When they’d been seated in a booth and the waitress had brought them water and menus, Helen dared to ask, “So what do you think of the book? You’re the only one who’s seen it besides Grace, I presume.”
“Eh,” Nancy said, burying her nose in the menu.
“Don’t give me that,” Helen whispered, leaning forward. “You must have an opinion. Everyone in town’s already speculating about it.”

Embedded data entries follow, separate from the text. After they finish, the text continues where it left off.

(** *** Splicing and conversions *)
Lemma append_steps h x b : wf_slice h x -> Forall bytes_ok h -> bytes_ok b ->
  heap_le h (append grow h x b).1 /\ wf_slice (append grow h x b).1 (append grow h x b).2 /\
  Forall bytes_ok (append grow h x b).1 /\ slen (append grow h x b).2 = (slen x + length b)%nat.
Proof.
  intros Hw Hh Hb. destruct (append_wf grow h x b Hw) as [HL Hw'].
  split_and!; [done|done|by apply append_bytes_ok|by apply append_slen].
Qed.

Lemma push_at_heap st h x : I st -> heap_le (hp st) h -> Forall bytes_ok h -> elem_ok h x ->
  wp (set_heap h;; push x) (fun _ => I) E st.
Proof.
  intros HI HL Hb Hx. apply wp_bind. pose proof (inv_set_heap h0 ops st h HI HL Hb) as HI'.
  unfold wp at 1. cbn [set_heap]. eapply wp_push; [exact HI'|exact Hx|]. by next_state.
Qed.

Lemma op_cat_safe : safe_op (op_cat grow).
Proof.
  intros st HI Hs. unfold op_cat. do 7 wp_step; [wp_step|]. do 8 wp_step. unfold new_slice. do 3 wp_step.
  pose proof (alloc_wf (hp st1) [] 0) as Hw. pose proof (alloc_ext (hp st1) [] 0) as He%heap_ext_le.
  assert (Forall bytes_ok (alloc (hp st1) [] 0).1) as Hbo by (apply alloc_bytes_ok; [apply HI1|constructor]).
  assert (slen (alloc (hp st1) [] 0).2 = 0%nat) as Hl0 by done.
  destruct (alloc (hp st1) [] 0) as [h y]. cbn [fst snd] in *.
  pose proof (inv_set_heap h0 ops st1 h HI1 He Hbo) as HI2. wp_step. unfold wp at 1. cbn [set_heap]. wp_step.
  do 2 wp_step. cbn [hp].
  destruct (append_steps h y b Hw Hbo H7) as (L1 & W1 & B1 & S1). destruct (append grow h y b) as [h1 y1].
  cbn [fst snd] in *. destruct (append_steps h1 y1 b0 W1 B1 H10) as (L2 & W2 & B2 & S2).
  destruct (append grow h1 y1 b0) as [h2 y2]. cbn [fst snd] in *.
  apply push_at_heap; [done|by eapply heap_le_trans|done|]. split; [done|].
  rw S2 S1. unfold MaxScriptElementSize in *. lia.
Qed.
Lemma op_split_safe : safe_op (op_split flags).
Proof.
  intros st HI Hs. unfold op_split. repeat wp_step.
  destruct (GetScriptNum_range b (fRequireMinimal flags) DefaultMaxNumSize) as [Hp Hr]; [done|by vm_compute|].
  destruct (GetScriptNum _ _ _) as [v|e|]; [|wp_step|done]. specialize (Hr v eq_refl).
  wp_step; [wp_step|]. assert ((Z.to_nat v <= slen x)%nat) as Hv by int_lia.
  assert (elem_ok (hp st) (slice_to x (Z.to_nat v))).
  { destruct H4 as [(W1 & W2 & W3) ?]. split; [by apply slice_to_wf; [lia|]|simpl; lia]. }
  assert (elem_ok (hp st) (slice_from x (Z.to_nat v))).
  { destruct H4 as [W ?]. split; [by apply slice_from_wf|simpl; lia]. }
  wp_go.
Qed.
Lemma wp_minimally_encode st x Q : I st -> elem_ok (hp st) x ->
  (forall y st', I st' -> heap_le (hp st) (hp st') -> stack st' = stack st -> stackAlt st' = stackAlt st ->
     elem_ok (hp st') y -> Q y st') -> wp (minimally_encode x) Q E st.
Proof.
  intros HI Hx HQ. unfold minimally_encode. do 2 wp_step. destruct (MinimallyEncode_spec b) as (_ & Hl & Hn); [done|].
  pose proof (MinimallyEncode_buf_ok b H4) as Hbo. destruct (MinimallyEncode b) as [buf n]. cbn [fst snd] in *.
  do 3 wp_step. destruct Hx as [Hw Hx]. pose proof Hw as (W1 & W2 & W3).
  assert (heap_le (hp st) (store (hp st) x 0 buf)) as HL by (apply store_le; [lia|done]).
  assert (Forall bytes_ok (store (hp st) x 0 buf)) as HB by (apply store_bytes_ok; [apply HI|done]).
  unfold wp at 1. cbn [set_heap]. wp_step. apply HQ; [by apply (inv_set_heap h0 ops st)|done|done|done|].
  split; [|simpl; lia]. cbn [hp]. apply slice_to_wf; [lia|]. by eapply wf_slice_le.
Qed.
Lemma append_zeros_steps n : forall h x, wf_slice h x -> Forall bytes_ok h ->
  heap_le h (append_zeros grow n h x).1 /\ wf_slice (append_zeros grow n h x).1 (append_zeros grow n h x).2 /\
  Forall bytes_ok (append_zeros grow n h x).1 /\ slen (append_zeros grow n h x).2 = (slen x + n)%nat.
Proof.
  induction n as [|n IH]; intros h x Hw Hb; simpl; [split_and!; [apply heap_le_refl|done|done|lia]|].
  destruct (append_steps h x [0]) as (L1 & W1 & B1 & S1); [done|done|by repeat constructor|].
  destruct (append grow h x [0]) as [h1 x1]. cbn [fst snd] in *. destruct (IH h1 x1 W1 B1) as (L2 & W2 & B2 & S2).
  split_and!; [by eapply heap_le_trans|done|done|rw S2 S1 /=; lia].
Qed.
Lemma op_bin2num_safe : safe_op op_bin2num.
Proof.
  intros st HI Hs. unfold op_bin2num. do 5 wp_step. apply wp_minimally_encode; [done|done|].
  intros y st' HI' HL HS HA Hy. do 2 wp_step. wp_step; [wp_step|]. rw -HS in H3. wp_go.
Qed.
Lemma op_num2bin_safe : safe_op (op_num2bin grow flags).
Proof.
  intros st HI Hs. unfold op_num2bin. do 6 wp_step. destruct ((MaxScriptElementSize <? v) || (v <? 0)) eqn:Hv; [wp_step|].
  do 5 wp_step. apply wp_minimally_encode; [done|done|]. intros y st' HI' HL' HS' HA' Hy. rw -HS' in HS.
  wp_step; [wp_step|]. wp_step; [wp_go|]. do 4 wp_step.
  set (hs := match last b with Some top => (top .& 0x80, store (hp st') y (slen y - 1) [top .& 0x7f]) | None => (0, hp st') end).
  assert (heap_le (hp st') hs.2 /\ Forall bytes_ok hs.2 /\ is_byte hs.1) as (L0 & B0 & Hsb).
  { subst hs. destruct (last b) as [tp|] eqn:El; [|split; [apply heap_le_refl|split; [apply HI'|done]]].
    apply last_Some in El as [l ->]. apply bytes_ok_snoc in H8 as [_ Htp]. rw length_app /= in H9.
    cbn [fst snd]. split_and!.
    - apply store_le; [simpl; destruct Hy as [(_ & _ & ?) _]; lia|apply Hy].
    - apply store_bytes_ok; [apply HI'|]. by apply Forall_singleton, land_byte.
    - by apply land_byte. }
  destruct hs as [signbit h1]. cbn [fst snd] in *.
  assert (wf_slice h1 y) as Hw by (eapply wf_slice_le; [done|apply Hy]).
  destruct (append_zeros_steps (Z.to_nat (v - 1 - Z.of_nat (slen y))) h1 y Hw B0) as (L1 & W1 & B1 & S1).
  destruct (append_zeros grow _ h1 y) as [h2 y2]. cbn [fst snd] in *.
  destruct (append_steps h2 y2 [signbit] W1 B1) as (L2 & W2 & B2 & S2); [by apply Forall_singleton|].
  destruct (append grow h2 y2 [signbit]) as [h3 y3]. cbn [fst snd] in *. wp_step.
  assert (heap_le (hp st') h3) as HL3 by (do 2 (eapply heap_le_trans; [eassumption|]); done).
  pose proof (inv_set_heap h0 ops st' h3 HI' HL3 B2) as HI3. unfold wp at 1. cbn [set_heap].
  assert (elem_ok h3 y3) as Hy3 by (split; [done|unfold MaxScriptElementSize in *; simpl in *; lia]).
  wp_step. eapply wp_pop; [exact HI3|cbn [stack]; lia|]. intros st4 HI4 HL4 HS4 HA4. cbn [hp] in HL4.
  apply (elem_ok_le _ _ _ HL4) in Hy3. wp_go.
Qed.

“No kidding.” Nancy sighed and put the menu down. “I’ve already fielded dozens of calls about Grace’s manuscript. It got so bad today that I started letting them all go to voice mail. I don’t know why Grace is so worried about who sees the thing beforehand, when she’s been dropping hints about it all over River Bend, ticking people off for weeks.” Nancy set her elbows on the table and plunked her chin into her hands. “Now everyone who’s ever been in for a session is afraid she’s put them in there.” Nancy looked over at Helen, her forehead wrinkled. “Despite the fact that Grace used pseudonyms, people are freaked out about being recognized, and I can’t blame them. This isn’t L.A. It’s more like Mayberry.”
Helen took a slow sip of water. She’d heard the gossip about Grace’s book, of course. The rumor mill ran rampant in River Bend. How could it not, with only two hundred residents and everyone seeming to know each other’s business? But talk was one thing. Having your peccadilloes exposed in black and white for the public to see was another thing entirely.
“Is it legal?” Helen finally asked. “Doesn’t Grace need permission to write about real people and their problems?”
“She’s covered so long as she doesn’t use their real names and fudges with their social standings and professions a bit,” Nancy said. “Grace checked it out with her publisher’s legal department. It’s an academic press, so they’re strict about rules.”
“Otherwise, they’d be sued out of business.”
“No doubt.” Nancy nodded, and her eyes clouded over.
“You’ve seen what’s on the pages,” Helen said, cocking her head. “Do folks have cause to worry?”
Nancy fidgeted. “Okay, so maybe I did wonder a bit if the man with the heavyset wife and impotence problem was Art Beaner and if the woman who felt her authority-figure husband had started wearing ladies’ panties because he found her unattractive was Sheriff Biddle’s wife, Sarah.”
Helen had taken a sip of water, and she had to fight to keep from spitting it out all over the table.
“But who am I to say?” Nancy went on with a shrug. “I don’t know anyone in town as well as you do, Grandma.” She reached across the table to give Helen’s hand a squeeze. “How about we forget about Grace and her stupid book and order some dinner? I don’t know about you, but I’m starved.”
Helen smiled thinly.
She was hardly the only citizen of River Bend who knew her neighbors so well that pseudonyms would not be cloak enough. And once the townsfolk got their hands on copies of Grace Simpson’s “stupid book,” she could only imagine the trouble it was going to cause.